Maybe that’s just premature schadenfreude. After all, “I Wish You Would” (via Nah Right) returns to the soaring synth-rap style Khaled has been riding successfully for more than five years now, this time Gotham City’d-out courtesy of of-the-moment producer Hit Boi (“Niggas in Paris,” “Come on a Cone”). Kanye West is here, reviving the Auto-Tune crooning he brought to Khaled’s 2008 T-Pain zeitgeist-grabber “Go Hard,” and Rick Ross shows up, too, grunting the way he always does. It’s star-studded, safe-bet radio fare. Except this time West echoes a twee English nursery rhyme, and Ross’ threatening rumbles about making it rain sound less alert than usual. Most importantly for a hit-maker like Khaled, the hook is curiously limp.
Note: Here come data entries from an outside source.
Lemma settle_twice a acc st acc' st' x :
  settle a acc st (settle a acc' st' x) = settle a acc st x.
Proof.
  unfold settle. f_equal; simpl; [apply place_twice|].
  change (data (set_store a st (set_store a st' x)) = data (set_store a st x)).
  by rewrite set_store_twice.
Qed.
Lemma settle_comm a b acc acc' st st' x :
  a <> b -> settle a acc st (settle b acc' st' x) = settle b acc' st' (settle a acc st x).
Proof.
  intros Hne. unfold settle. f_equal; simpl; [by apply place_comm|].
  change (data (set_store a st (set_store b st' x)) = data (set_store b st' (set_store a st x))).
  by rewrite set_store_comm.
Qed.
Lemma settle_id bn a x : tree_ok bn x -> settle a (account_at x a) (data_store x a) x = x.
Proof.
  intros [Ha Hd _]. unfold settle. rewrite set_store_id by done. destruct x as [t d]. simpl. f_equal.
  unfold place, account_at. simpl. destruct (t !! a) as [acc|] eqn:Hacc; simpl.
  - destruct (Ha a acc Hacc) as [_ ->]. by apply insert_id.
  - by apply delete_id.
Qed.

Lemma pruned_balance acc : can_be_pruned acc = true -> account_balance acc = 0.
Proof. destruct acc; simpl; try done; intros H; by apply Z.eqb_eq in H. Qed.

Lemma opt_balance x a : opt_val account_balance (tree x !! a) = account_balance (account_at x a).
Proof. unfold account_at. by destruct (tree x !! a). Qed.

Lemma total_settle a acc st x :
  total (settle a acc st x) = total x - account_balance (account_at x a) + account_balance acc.
Proof.
  unfold total, settle, place. simpl. rewrite <-opt_balance. destruct (can_be_pruned acc) eqn:Hp.
  - rewrite map_sum_delete, (pruned_balance acc) by done. lia.
  - by rewrite map_sum_insert.
Qed.

Lemma account_at_ok bn x a : tree_ok bn x -> account_ok bn (account_at x a) (data_store x a).
Proof.
  intros [Ha _ _]. unfold account_at. destruct (tree x !! a) as [acc|] eqn:Hacc; simpl.
  - by apply (Ha a acc).
  - done.
Qed.

Lemma tree_balance_nonneg bn x k acc :
  tree_ok bn x -> tree x !! k = Some acc -> 0 <= account_balance acc.
Proof. intros Hok Hk. destruct (tree_accounts _ _ Hok k acc Hk). by eapply account_balance_nonneg. Qed.

(** Two accounts together hold at most the total. *)
Lemma two_balances_le bn x a b :
  tree_ok bn x -> a <> b ->
  account_balance (account_at x a) + account_balance (account_at x b) <= total x.
Proof.
  intros Hok Hne. unfold total. pose proof (map_sum_delete account_balance (tree x) a) as Hd.
  rewrite opt_balance in Hd. pose proof (map_sum_entry_le account_balance (delete a (tree x)) b) as Hb.
  rewrite lookup_delete_ne, opt_balance in Hb by done.
  enough (account_balance (account_at x b) <= map_sum account_balance (delete a (tree x))) by lia.
  apply Hb. intros k acc [_ Hk]%lookup_delete_Some. by eapply tree_balance_nonneg.
Qed.

Lemma balance_le_total bn x a : tree_ok bn x -> account_balance (account_at x a) <= total x.
Proof.
  intros Hok. rewrite <-opt_balance. apply map_sum_entry_le.
  intros k acc Hk. by eapply tree_balance_nonneg.
Qed.

Lemma tree_ok_settle bn a acc st x :
  tree_ok bn x -> account_ok bn acc st ->
  total x - account_balance (account_at x a) + account_balance acc <= MAX_SAFE_VALUE ->
  tree_ok bn (settle a acc st x).
Proof.
  intros Hok Hacc Hmax. pose proof Hok as [Ha Hd Ht]. split.
  - intros b acc' Hb. destruct (decide (b = a)) as [->|Hne].
    + unfold settle, place in Hb. simpl in Hb. destruct (can_be_pruned acc) eqn:Hp.
      * by rewrite lookup_delete_eq in Hb.
      * rewrite lookup_insert_eq in Hb. simplify_eq. split; [|done].
        change (data_store (settle a acc' st x) a) with (data_store (set_store a st x) a).
        by rewrite data_store_set_store.
    + assert (Hb' : tree x !! b = Some acc').
      { unfold settle, place in Hb. simpl in Hb. destruct (can_be_pruned acc).
        - by rewrite lookup_delete_ne in Hb.
        - by rewrite lookup_insert_ne in Hb. }
      change (data_store (settle a acc st x) b) with (data_store (set_store a st x) b).
      rewrite data_store_set_store_ne by done. by apply Ha.
  - apply set_store_canonical, Hd.
  - by rewrite total_settle.
Qed.

Lemma tree_ok_later bn bn' x : tree_ok bn x -> bn <= bn' -> tree_ok bn' x.
Proof.
  intros [Ha Hd Ht] Hle. split; [|done|done]. intros a acc Hacc. destruct (Ha a acc Hacc) as [Hok Hp].
  split; [|done]. destruct acc; try done. by eapply wf_later.
Qed.

(** ** Handlers in the tree *)

(** The revert of a handler run at [a] restores account and data from any tree
    that holds the data the commit left. *)
Definition store_reverts (a : Z) (acc acc' : Account) (st st' : Store)
    (rev : AM (Account * Store) unit) (new_logs : list Log.t) : Prop :=
  forall x lg, data_store x a = st' ->
  exists old_logs, old_logs ≡ₚ new_logs /\
    with_store a acc' rev (x, lg) = (Ok (tt, acc), (set_store a st x, lg ++ old_logs)).

Lemma wp_with_store {R} a acc (m : AM (Account * Store) R) rev post Q QE x lg :
  data_canonical x -> restorable m rev post (acc, data_store x a) ->
  (forall r acc' st' new_logs, post r (acc', st') ->
     store_reverts a acc acc' (data_store x a) st' (rev r) new_logs ->
     Q (r, acc') (set_store a st' x, lg ++ new_logs)) ->
  (forall e lg', QE e (x, lg')) -> wp (with_store a acc m) Q QE (x, lg).
Proof.
  intros Hd Hr HQ HE. specialize (Hr lg). unfold wp, with_store. simpl.
  destruct (m (acc, data_store x a, lg)) as [[r|e|] [[acc' st'] lg']]; [|simplify_eq|done].
  - destruct Hr as [Hp (new_logs & -> & Hrev)]. apply HQ; [done|]. intros y lg2 Hy.
    destruct (Hrev lg2) as (old_logs & Hperm & Hrun). exists old_logs. split; [done|].
    unfold with_store. simpl. by rewrite Hy, Hrun.
  - rewrite set_store_id by done. apply HE.
Qed.

Lemma wp_get_with_type a ty Q QE x lg :
  (account_type (account_at x a) = ty -> Q (account_at x a) (x, lg)) ->
  (forall e, QE e (x, lg)) -> wp (get_with_type a ty) Q QE (x, lg).
Proof.
  intros HQ HE. unfold get_with_type, get_complete. apply wp_bind, wp_get_state, wp_bind, wp_fail_if.
  - intros _. apply HE.
  - intros Ht%negb_false_iff%bool_decide_eq_true_1. by apply wp_ret, HQ.
Qed.

Lemma wp_put a acc Q QE x lg :
  can_be_pruned acc = false ->
  Q tt (mk_accounts (place a acc (tree x)) (data x), lg) -> wp (put a acc) Q QE (x, lg).
Proof.
  intros Hp HQ. unfold put. apply wp_bind, wp_assert; [by rewrite Hp|]. apply wp_modify_state.
  unfold place in HQ. by rewrite Hp in HQ.
Qed.

(** What [put_or_prune] returns brings the account back with [get_or_restore]. *)
Lemma wp_put_or_prune a acc Q QE x lg :
  (forall pruned,
     (forall y lg2 Q2 QE2, tree y !! a = (if can_be_pruned acc then None else Some acc) ->
        Q2 acc (y, lg2) -> wp (get_or_restore a (account_type acc) pruned) Q2 QE2 (y, lg2)) ->
     Q pruned (mk_accounts (place a acc (tree x)) (data x), lg)) ->
  wp (put_or_prune a acc) Q QE (x, lg).
Proof.
  intros HQ. unfold put_or_prune.
  assert (Hget : forall acc y lg2 (Q2 : Account -> AccountsTree * list Log.t -> Prop) QE2 pruned,
    tree y !! a = Some acc -> Q2 acc (y, lg2) ->
    wp (get_or_restore a (account_type acc) pruned) Q2 QE2 (y, lg2)).
  { intros acc0 y lg2 Q2 QE2 pruned Hy HQ2. unfold get_or_restore. apply wp_bind, wp_get_state.
    rewrite Hy. apply wp_bind, wp_fail_if; [|by intros; apply wp_ret].
    intros H%negb_true_iff%bool_decide_eq_false_1. done. }
  destruct (can_be_pruned acc) eqn:Hp.
  - unfold place in HQ. rewrite Hp in HQ. apply wp_bind.
    destruct acc as [[b]|c|c|sc]; simpl in Hp; [..|done]; apply Z.eqb_eq in Hp; simpl in Hp;
      apply wp_ret, wp_bind, wp_modify_state, wp_ret, HQ; intros y lg2 Q2 QE2 Hy HQ2;
      unfold get_or_restore; apply wp_bind, wp_get_state; rewrite Hy; simpl restore.
    + apply wp_ret. by subst b.
    + apply wp_bind. unfold wp. rewrite restore_prune_vesting by done. done.
    + apply wp_bind. unfold wp. rewrite restore_prune_htlc by done. done.
  - apply wp_bind, wp_put; [done|]. apply wp_ret, HQ. intros y lg2 Q2 QE2 Hy HQ2. by apply Hget.
Qed.

(** ** Transactions *)

(** What static verification of a transaction guarantees. *)
Record tx_verified (tx : Transaction) : Prop := {
  ver_value : 0 <= tx_value tx;
  ver_fee : 0 <= tx_fee tx;
  ver_sum : tx_value tx + tx_fee tx <= MAX_SAFE_VALUE;
  ver_addresses : tx_sender tx <> tx_recipient tx;
  ver_positive : tx_recipient_type tx <> AccountType.Staking -> 0 < tx_value tx;
  ver_creation : flags_contain (tx_flags tx) CONTRACT_CREATION = true ->
    tx_recipient_type tx = AccountType.Vesting \/ tx_recipient_type tx = AccountType.HTLC;
  ver_staking : tx_recipient_type tx = AccountType.Staking ->
    forall data, parse_incoming tx = Some data -> incoming_verified tx data;
}.

(** The address of a new contract, a hash of the transaction, is not in use by a
    contract. *)
Definition target_free (x : AccountsTree) (tx : Transaction) : Prop :=
  flags_contain (tx_flags tx) CONTRACT_CREATION = true ->
  account_type (account_at x (tx_recipient tx)) = AccountType.Basic.

Lemma total_value_eq tx : tx_verified tx -> total_value tx = tx_value tx + tx_fee tx.
Proof.
  intros [H1 H2 H3 _ _ _ _]. unfold total_value, coin_saturating_add.
  rewrite coin_checked_add_spec by (unfold coin_ok; lia).
  destruct (Z.leb_spec (tx_value tx + tx_fee tx) MAX_SAFE_VALUE); [done|lia].
Qed.

(** A new contract holds the old balance of its address and the value. *)
Lemma wp_create_new_contract {X} tx b Q QE (x : X) lg :
  tx_verified tx -> flags_contain (tx_flags tx) CONTRACT_CREATION = true ->
  0 <= b -> b + tx_value tx <= MAX_SAFE_VALUE ->
  (forall acc new_logs, account_type acc = tx_recipient_type tx -> can_be_pruned acc = false ->
     account_balance acc = b + tx_value tx -> (forall bn st, account_ok bn acc st) ->
     (forall st lg2, Account.revert_new_contract tx ((acc, st), lg2)
        = (Ok tt, ((match acc with
                    | Vesting c => Vesting (vc_set_balance b c)
                    | HTLC c => HTLC (ht_set_balance b c)
                    | _ => acc
                    end, st), lg2 ++ new_logs))) ->
     Q acc (x, lg ++ new_logs)) ->
  (forall e, QE e (x, lg)) -> wp (create_new_contract tx b) Q QE (x, lg).
Proof.
  intros Hv Hf Hb Hmax HQ HE. unfold create_new_contract. apply wp_bind, wp_assert; [done|].
  assert (0 < tx_value tx).
  { apply (ver_positive _ Hv). destruct (ver_creation _ Hv Hf); congruence. }
  destruct (ver_creation _ Hv Hf) as [Ht|Ht]; rewrite Ht; apply wp_bind.
  - unfold VestingContract.create_new_contract. apply wp_bind.
    destruct (VestingContract.parse tx) as [d|e]; [apply wp_ret|apply wp_fail, HE].
    apply wp_bind, wp_push_log, wp_bind, wp_add; [lia..|]. apply wp_ret, wp_ret, HQ; [done|..].
    + simpl. unfold VestingContract.can_be_pruned, is_zero. apply Z.eqb_neq. simpl. lia.
    + done.
    + intros bn st. unfold account_ok, coin_ok. simpl. lia.
    + intros st lg2. unfold Account.revert_new_contract, zoom. simpl.
      unfold VestingContract.revert_new_contract, mbind, M_bind. simpl.
      rewrite sub_run by (unfold coin_ok; lia). simpl. unfold vc_set_balance. simpl.
      by replace (b + tx_value tx - tx_value tx) with b by lia.
  - unfold HtlcContract.create_new_contract. apply wp_bind.
    destruct (HtlcContract.parse tx) as [d|e]; [apply wp_ret|apply wp_fail, HE].
    apply wp_bind, wp_push_log, wp_bind, wp_add; [lia..|]. apply wp_ret, wp_ret, HQ; [done|..].
    + simpl. unfold HtlcContract.can_be_pruned, is_zero. apply Z.eqb_neq. simpl. lia.
    + done.
    + intros bn st. unfold account_ok, coin_ok. simpl. lia.
    + intros st lg2. unfold Account.revert_new_contract, zoom. simpl.
      unfold HtlcContract.revert_new_contract, mbind, M_bind. simpl.
      rewrite sub_run by (unfold coin_ok; lia). simpl. unfold ht_set_balance. simpl.
      by replace (b + tx_value tx - tx_value tx) with b by lia.
Qed.

Lemma not_pruned acc :
  (account_type acc <> AccountType.Staking -> 0 < account_balance acc) ->
  can_be_pruned acc = false.
Proof.
  destruct acc; simpl; intros H; [..|done]; apply Z.eqb_neq; specialize (H ltac:(done)); lia.
Qed.

Lemma wp_of_run {S E A} (m : M S E A) (Q : A -> S -> Prop) (QE : E -> S -> Prop) s a s' :
  m s = (Ok a, s') -> Q a s' -> wp m Q QE s.
Proof. intros Hm HQ. unfold wp. by rewrite Hm. Qed.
“Every year gonna be our year,” West raps, but for once, that’s increasingly unclear. Khaled’s other recent tracks — “Way Too Cold” (born “Theraflu”), with Yeezy, and “Take It to the Head” with Lil Wayne, Nicki Minaj, and Ross — have been similarly forgettable. “We believe in God, but does God believe in us?” West wonders here, on some “Church in the Wild” shit. It’s a commendable attempt to lift the track above its generic trappings, but Khaled might not actually be the best guy to ask.